Thanks for dropping by, Brave Anon, and for reminding me to pack my shorts.

*Not really.

Who Decides What A Culture’s Values Are?

Did you decide? Would you prefer to live in culture based on Christian, Islamic or Marxist values? According to some Internet Christians, these are the only choices available. Of course anyone with an ounce of sense and a modicum of honesty knows they’re not.

I choose to live in a society that is not dominated by cherry-picked Christian values, or indeed ‘values’ derived from any religion. I reject the claims of them all, including their demonstrably false notion that I and my fellow citizens cannot behave ourselves unless controlled by a morality imposed by an imaginary deity. Likewise, I don’t care to live in a culture determined by an extreme political ideology that serves only one part of society: usually the elites who devise the ideology in question.

Instead I choose, or rather was fortunate enough to be born into, a relatively liberal democracy, capable of determining its own values. These are largely secular and humanistic and include, amongst others, the rule of law, tolerance, and freedom of speech and movement. Of course the UK has never fully realised these aspirations but there has always been a sense, since the 1960s, that we were moving towards them. Perhaps I’m naive to think this, given the turbulence of the Thatcher years and President Blair’s mania for regulation, but overall it used to feel that we were moving gradually towards a fairer, more reasonable society.

It doesn’t now. The elites have embraced a wokeness that benefits a limited few and have redefined terms – ‘woman’, ‘crime’, ‘offence’, ‘hatred’ and ‘phobia’ among them – which has impacted negatively on personal rights and freedoms. They have reinterpreted the law so that it benefits vocal minorities while side-lining the majority. They have repeatedly reneged on promises and over-reacted to the crises of recent years – Covid in particular – by granting themselves greater powers to manage their own over-reaction; powers which, once each crisis has passed, they have declined to relinquish. The values of Britain today, as imposed by the governing classes, are overly woke and authoritarian. In my 68 years, I have never felt as micro-managed in my personal life as I do today.

So, I do understand why there are those who call for the return to what they perceive as Christian values or a cultural Christianity of church bells and hymn singing. I understand too the fear of some that the waning of Christian influence will see extreme Islamic values fill the vacuum.

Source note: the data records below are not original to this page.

(* ===== verification/Transport.v ===== *)
(** * The iroh transport

    src/crates/roam-transport-iroh/src/transport.rs: routes, cached send streams, inbound
    connections and the bounded queue of inbound frames, shared by the tasks that the
    transport runs.  A task is cut into the pieces that run without a lock being released or
    an [await]; [tp_step] lets one task run one piece, so a list of events is an interleaving.
    What the network answers is part of the event.  Frames travel as
    [len(4, big-endian) ‖ postcard(frame)]. *)
From S2P Require Import Prelude RustStr Vfs Roster Wire Keychain Engine Relay Pairing Share PairingIroh.

(** ** Frames on a stream *)
Definition MAX_FRAME_LEN : N := 67108864.
Definition INBOUND_QUEUE_CAP : nat := 1024.
Inductive TransportError := Unreachable (peer : u64) | TClosed | TIo.
(** postcard on the engine's frames. *)
Class FrameCodec := { frame_to_bytes : Frame → bytes; frame_of_bytes : bytes → option Frame }.
Section frames.
Context {W : Type} `{Conn W, FrameCodec}.
Definition tp_write_frame (f : Frame) : SM W IrohError unit := write_be (frame_to_bytes f).
Definition tp_read_frame : SM W IrohError Frame :=
  hdr ← sm_map_err IConn (cn_read_exact 4);
  if (MAX_FRAME_LEN <? from_be hdr)%N then sm_fail IFrame
  else
    body ← sm_map_err IConn (cn_read_exact (from_be hdr));
    sm_lift (ok_or (frame_of_bytes body) IJson).
End frames.

(** ** The shared state and the tasks *)
Abbreviation ConnId := nat.
(** [handle_conn], after the handshake of connection [c] with the device [key]. *)
Inductive AcceptTask :=
  | AcGate (sync_alpn : bool) (key : bytes)
  | AcPeer (key : bytes)
  | AcInsert (key : bytes) (peer : u64)
  | AcRecheck (key : bytes) (peer : u64)
  | AcEvict (key : bytes) (peer : u64)
  | AcStream (key : bytes) (peer : u64)
  | AcRead (key : bytes) (peer : u64)
  | AcDereg (key : bytes) (peer : u64)
  | AcEnd.
(** [dial], called on its own or by [send] with a frame, and the rest of [send]. *)
Inductive CallTask :=
  | DlFast (peer : u64) (f : option Frame)
  | DlLock (peer : u64) (f : option Frame)
  | DlRecheck (peer : u64) (f : option Frame)
  | DlKey (peer : u64) (f : option Frame)
  | DlAddr (peer : u64) (key : bytes) (f : option Frame)
  | DlConnect (peer : u64) (key : bytes) (seeded : bool) (f : option Frame)
  | DlSpawn (peer : u64) (c : ConnId) (f : option Frame)
  | DlInsert (peer : u64) (c : ConnId) (f : option Frame)
  | SdStream (peer : u64) (f : Frame)
  | SdWrite (peer : u64) (c : ConnId) (f : Frame)
  | SdEvict (peer : u64)
  | CallDone (r : result TransportError unit).
Inductive RemoveTask := RmRoutes (peer : u64) | RmAddrs (peer : u64) | RmConns (peer : u64) | RmInbound (peer : u64).

(** [tp_addrs] are the peers with a seeded address; [tp_dialing] the dial locks that are
    held; [tp_closed] the connections this side has closed; [tp_next] numbers
    connections ([stable_id]); [tp_readers] the readers of dialled connections, which run
    [read_loop]; the receiver of the queue lives as long as the transport. *)
Record Shared := mkShared {
  tp_routes : gmap u64 bytes;
  tp_addrs : gset u64;
  tp_conns : gmap u64 ConnId;
  tp_inbound : gmap u64 ConnId;
  tp_dialing : gset u64;
  tp_queue : list (u64 * Frame);
  tp_closed : gset ConnId;
  tp_next : ConnId;
  tp_readers : gmap ConnId u64;
}.
Definition set_routes (x : gmap u64 bytes) (s : Shared) : Shared :=
  mkShared x (tp_addrs s) (tp_conns s) (tp_inbound s) (tp_dialing s) (tp_queue s) (tp_closed s) (tp_next s) (tp_readers s).
Definition set_addrs (x : gset u64) (s : Shared) : Shared :=
  mkShared (tp_routes s) x (tp_conns s) (tp_inbound s) (tp_dialing s) (tp_queue s) (tp_closed s) (tp_next s) (tp_readers s).
Definition set_conns (x : gmap u64 ConnId) (s : Shared) : Shared :=
  mkShared (tp_routes s) (tp_addrs s) x (tp_inbound s) (tp_dialing s) (tp_queue s) (tp_closed s) (tp_next s) (tp_readers s).
Definition set_inbound (x : gmap u64 ConnId) (s : Shared) : Shared :=
  mkShared (tp_routes s) (tp_addrs s) (tp_conns s) x (tp_dialing s) (tp_queue s) (tp_closed s) (tp_next s) (tp_readers s).
Definition set_dialing (x : gset u64) (s : Shared) : Shared :=
  mkShared (tp_routes s) (tp_addrs s) (tp_conns s) (tp_inbound s) x (tp_queue s) (tp_closed s) (tp_next s) (tp_readers s).
Definition set_queue (x : list (u64 * Frame)) (s : Shared) : Shared :=
  mkShared (tp_routes s) (tp_addrs s) (tp_conns s) (tp_inbound s) (tp_dialing s) x (tp_closed s) (tp_next s) (tp_readers s).
Definition set_closed (x : gset ConnId) (s : Shared) : Shared :=
  mkShared (tp_routes s) (tp_addrs s) (tp_conns s) (tp_inbound s) (tp_dialing s) (tp_queue s) x (tp_next s) (tp_readers s).
Definition set_next (x : ConnId) (s : Shared) : Shared :=
  mkShared (tp_routes s) (tp_addrs s) (tp_conns s) (tp_inbound s) (tp_dialing s) (tp_queue s) (tp_closed s) x (tp_readers s).
Definition set_readers (x : gmap ConnId u64) (s : Shared) : Shared :=
  mkShared (tp_routes s) (tp_addrs s) (tp_conns s) (tp_inbound s) (tp_dialing s) (tp_queue s) (tp_closed s) (tp_next s) x.
Record Transport := mkTransport {
  tp_shared : Shared;
  tp_accepts : gmap ConnId AcceptTask;
  tp_calls : gmap nat CallTask;
  tp_removes : gmap nat RemoveTask;
}.

(** What the network answers to the piece that runs. *)
Inductive Outcome := Done | Fails | Arrives (f : Frame).
Definition close_conn (c : ConnId) (s : Shared) : Shared := set_closed ({[c]} ∪ tp_closed s) s.

Section transport.
Context `{Ed25519}.
(** The order in which a [HashMap] is walked. *)
Variable iter : gmap u64 bytes → list (u64 * bytes).

Definition routes_contains_key (routes : gmap u64 bytes) (key : bytes) : bool := existsb (λ x, bool_decide (x.2 = key)) (iter routes).
Definition peer_id_for (routes : gmap u64 bytes) (key : bytes) : u64 :=
  match list_find (λ x, x.2 = key) (iter routes) with
  | Some (_, (peer, _)) => peer
  | None => from_le (take 8 key)
  end.
(** [try_send]: a full queue sheds the frame. *)
Definition enqueue_inbound (peer : u64) (f : Frame) (s : Shared) : Shared :=
  if decide (length (tp_queue s) < INBOUND_QUEUE_CAP) then set_queue (tp_queue s ++ [(peer, f)]) s else s.
(** Removes [c] if it is still the connection of [peer]. *)
Definition forget_inbound (c : ConnId) (peer : u64) (s : Shared) : Shared :=
  if decide (tp_inbound s !! peer = Some c) then set_inbound (delete peer (tp_inbound s)) s else s.
Definition insert_inbound (c : ConnId) (peer : u64) (s : Shared) : Shared :=
  let s' := set_inbound (<[peer := c]> (tp_inbound s)) s in
  match tp_inbound s !! peer with
  | Some old => if decide (old = c) then s' else close_conn old s'
  | None => s'
  end.

(** One piece of [handle_conn] on connection [c]. *)
Definition run_accept (c : ConnId) (t : AcceptTask) (o : Outcome) (s : Shared) : option (AcceptTask * Shared) :=
  match t, o with
  | AcGate alpn key, Done =>
      if negb alpn || negb (routes_contains_key (tp_routes s) key) then Some (AcEnd, close_conn c s) else Some (AcPeer key, s)
  | AcPeer key, Done => Some (AcInsert key (peer_id_for (tp_routes s) key), s)
  | AcInsert key peer, Done => Some (AcRecheck key peer, insert_inbound c peer s)
  | AcRecheck key peer, Done => if routes_contains_key (tp_routes s) key then Some (AcStream key peer, s) else Some (AcEvict key peer, s)
  | AcEvict key peer, Done => Some (AcEnd, close_conn c (forget_inbound c peer s))
  | AcStream key peer, Done => if decide (c ∈ tp_closed s) then None else Some (AcRead key peer, s)
  | AcStream key peer, Fails => Some (AcEnd, s)
  | AcRead key peer, Arrives f => if decide (c ∈ tp_closed s) then None else Some (AcRead key peer, enqueue_inbound peer f s)
  | AcRead key peer, Fails => Some (AcDereg key peer, s)
  | AcDereg key peer, Done => Some (AcEnd, forget_inbound c peer s)
  | _, _ => None
  end.

(** The end of [dial]: its own result, or the next step of [send]. *)
Definition dialled (peer : u64) (f : option Frame) : CallTask :=
  match f with None => CallDone (Ok tt) | Some f => SdStream peer f end.
Definition unlock (peer : u64) (s : Shared) : Shared := set_dialing (tp_dialing s ∖ {[peer]}) s.
(** One piece of [dial] or [send]. *)
Definition run_call (t : CallTask) (o : Outcome) (s : Shared) : option (CallTask * Shared) :=
  match t, o with
  | DlFast peer f, Done => if decide (is_Some (tp_conns s !! peer)) then Some (dialled peer f, s) else Some (DlLock peer f, s)
  | DlLock peer f, Done =>
      if decide (peer ∈ tp_dialing s) then None else Some (DlRecheck peer f, set_dialing ({[peer]} ∪ tp_dialing s) s)
  | DlRecheck peer f, Done =>
      if decide (is_Some (tp_conns s !! peer)) then Some (dialled peer f, unlock peer s) else Some (DlKey peer f, s)
  | DlKey peer f, Done =>
      match tp_routes s !! peer with
      | None => Some (CallDone (Err (Unreachable peer)), unlock peer s)
      | Some key => if ed_key_ok key then Some (DlAddr peer key f, s) else Some (CallDone (Err TIo), unlock peer s)
      end
  | DlAddr peer key f, Done => Some (DlConnect peer key (bool_decide (peer ∈ tp_addrs s)) f, s)
  | DlConnect peer key seeded f, Done => Some (DlSpawn peer (tp_next s) f, set_next (S (tp_next s)) s)
  | DlConnect peer key seeded f, Fails => Some (CallDone (Err TIo), unlock peer s)
  | DlSpawn peer c f, Done => Some (DlInsert peer c f, set_readers (<[c := peer]> (tp_readers s)) s)
  | DlInsert peer c f, Done => Some (dialled peer f, unlock peer (set_conns (<[peer := c]> (tp_conns s)) s))
  | SdStream peer f, Done =>
      match tp_conns s !! peer with
      | None => Some (CallDone (Err (Unreachable peer)), s)
      | Some c => Some (SdWrite peer c f, s)
      end
  | SdWrite peer c f, Done => Some (CallDone (Ok tt), s)
  | SdWrite peer c f, Fails => Some (SdEvict peer, s)
  | SdEvict peer, Done => Some (CallDone (Err TIo), set_conns (delete peer (tp_conns s)) s)
  | _, _ => None
  end.

(** One piece of [remove_route]; [None] is its end. *)
Definition run_remove (t : RemoveTask) (s : Shared) : option RemoveTask * Shared :=
  match t with
  | RmRoutes peer => (Some (RmAddrs peer), set_routes (delete peer (tp_routes s)) s)
  | RmAddrs peer => (Some (RmConns peer), set_addrs (tp_addrs s ∖ {[peer]}) s)
  | RmConns peer => (Some (RmInbound peer), set_conns (delete peer (tp_conns s)) s)
  | RmInbound peer =>
      (None, match tp_inbound s !! peer with
             | None => s
             | Some c => close_conn c (set_inbound (delete peer (tp_inbound s)) s)
             end)
  end.

(** ** Interleavings *)
Inductive TEvent :=
  | Incoming (sync_alpn : bool) (key : bytes)
  | RunAccept (c : ConnId) (o : Outcome)
  | CallDial (i : nat) (peer : u64)
  | CallSend (i : nat) (peer : u64) (f : Frame)
  | RunCall (i : nat) (o : Outcome)
  | CallRemove (i : nat) (peer : u64)
  | RunRemove (i : nat)
  | Reader (c : ConnId) (o : Outcome)
  | CallAdd (peer : u64) (key : bytes)
  | CallAddAddr (peer : u64)
  | Receive.
Definition set_shared (x : Shared) (t : Transport) : Transport := mkTransport x (tp_accepts t) (tp_calls t) (tp_removes t).
Definition set_accept (c : ConnId) (x : AcceptTask) (t : Transport) : Transport :=
  mkTransport (tp_shared t) (<[c := x]> (tp_accepts t)) (tp_calls t) (tp_removes t).
Definition set_call (i : nat) (x : CallTask) (t : Transport) : Transport :=
  mkTransport (tp_shared t) (tp_accepts t) (<[i := x]> (tp_calls t)) (tp_removes t).
Definition set_remove (i : nat) (x : option RemoveTask) (t : Transport) : Transport :=
  mkTransport (tp_shared t) (tp_accepts t) (tp_calls t) (partial_alter (λ _, x) i (tp_removes t)).
Definition tp_step (e : TEvent) (t : Transport) : option Transport :=
  let s := tp_shared t in
  match e with
  | Incoming alpn key => Some (set_accept (tp_next s) (AcGate alpn key) (set_shared (set_next (S (tp_next s)) s) t))
  | RunAccept c o =>
      x ← tp_accepts t !! c;
      y ← run_accept c x o s;
      Some (set_accept c y.1 (set_shared y.2 t))
  | CallDial i peer => if decide (tp_calls t !! i = None) then Some (set_call i (DlFast peer None) t) else None
  | CallSend i peer f => if decide (tp_calls t !! i = None) then Some (set_call i (DlFast peer (Some f)) t) else None
  | RunCall i o =>
      x ← tp_calls t !! i;
      y ← run_call x o s;
      Some (set_call i y.1 (set_shared y.2 t))
  | CallRemove i peer => if decide (tp_removes t !! i = None) then Some (set_remove i (Some (RmRoutes peer)) t) else None
  | RunRemove i =>
      x ← tp_removes t !! i;
      let '(y, s') := run_remove x s in Some (set_remove i y (set_shared s' t))
  | Reader c o =>
      peer ← tp_readers s !! c;
      match o with
      | Arrives f => if decide (c ∈ tp_closed s) then None else Some (set_shared (enqueue_inbound peer f s) t)
      | Fails => Some (set_shared (set_readers (delete c (tp_readers s)) s) t)
      | Done => None
      end
  | CallAdd peer key => Some (set_shared (set_routes (<[peer := key]> (tp_routes s)) s) t)
  | CallAddAddr peer => Some (set_shared (set_addrs ({[peer]} ∪ tp_addrs s) s) t)
  | Receive => Some (set_shared (set_queue (tail (tp_queue s)) s) t)
  end.
Fixpoint tp_run (es : list TEvent) (t : Transport) : option Transport :=
  match es with [] => Some t | e :: es => t ← tp_step e t; tp_run es t end.
(** [spawn] with its routes. *)
Definition tp_spawn (routes : gmap u64 bytes) : Transport := mkTransport (mkShared routes ∅ ∅ ∅ ∅ [] ∅ 0 ∅) ∅ ∅ ∅.
End transport.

This seems to me to be a real possibility and one that would prove seriously detrimental and damaging to British society. However, attempting to resurrect nebulous ‘Christian values’ in order to prevent more intolerant ones from being imposed is no solution.

We need to be clear about our values and assert those we aspire to: tolerance, liberalism, democracy, freedom of speech, rights for all, equality under the law and, I would add, truthfulness, honesty, fairness, consideration and reasonableness. For a time, this may very well involve being intolerant of intolerance, whether derived from Christianity, Islam, wokeism or political ideology. In particular, we need to stop conceding ground to Islam and resisting the demands of Muslim activists when they conflict with the values and aspirations of the majority.

Perhaps none of this will matter to me, given I’m not going to be around for many more decades (if that). But I would like the Britain my grandchildren grow up in to be one that reflects humane, secular values. I fear for them that it might instead operate on the basis of oppressive, intolerant religious ones.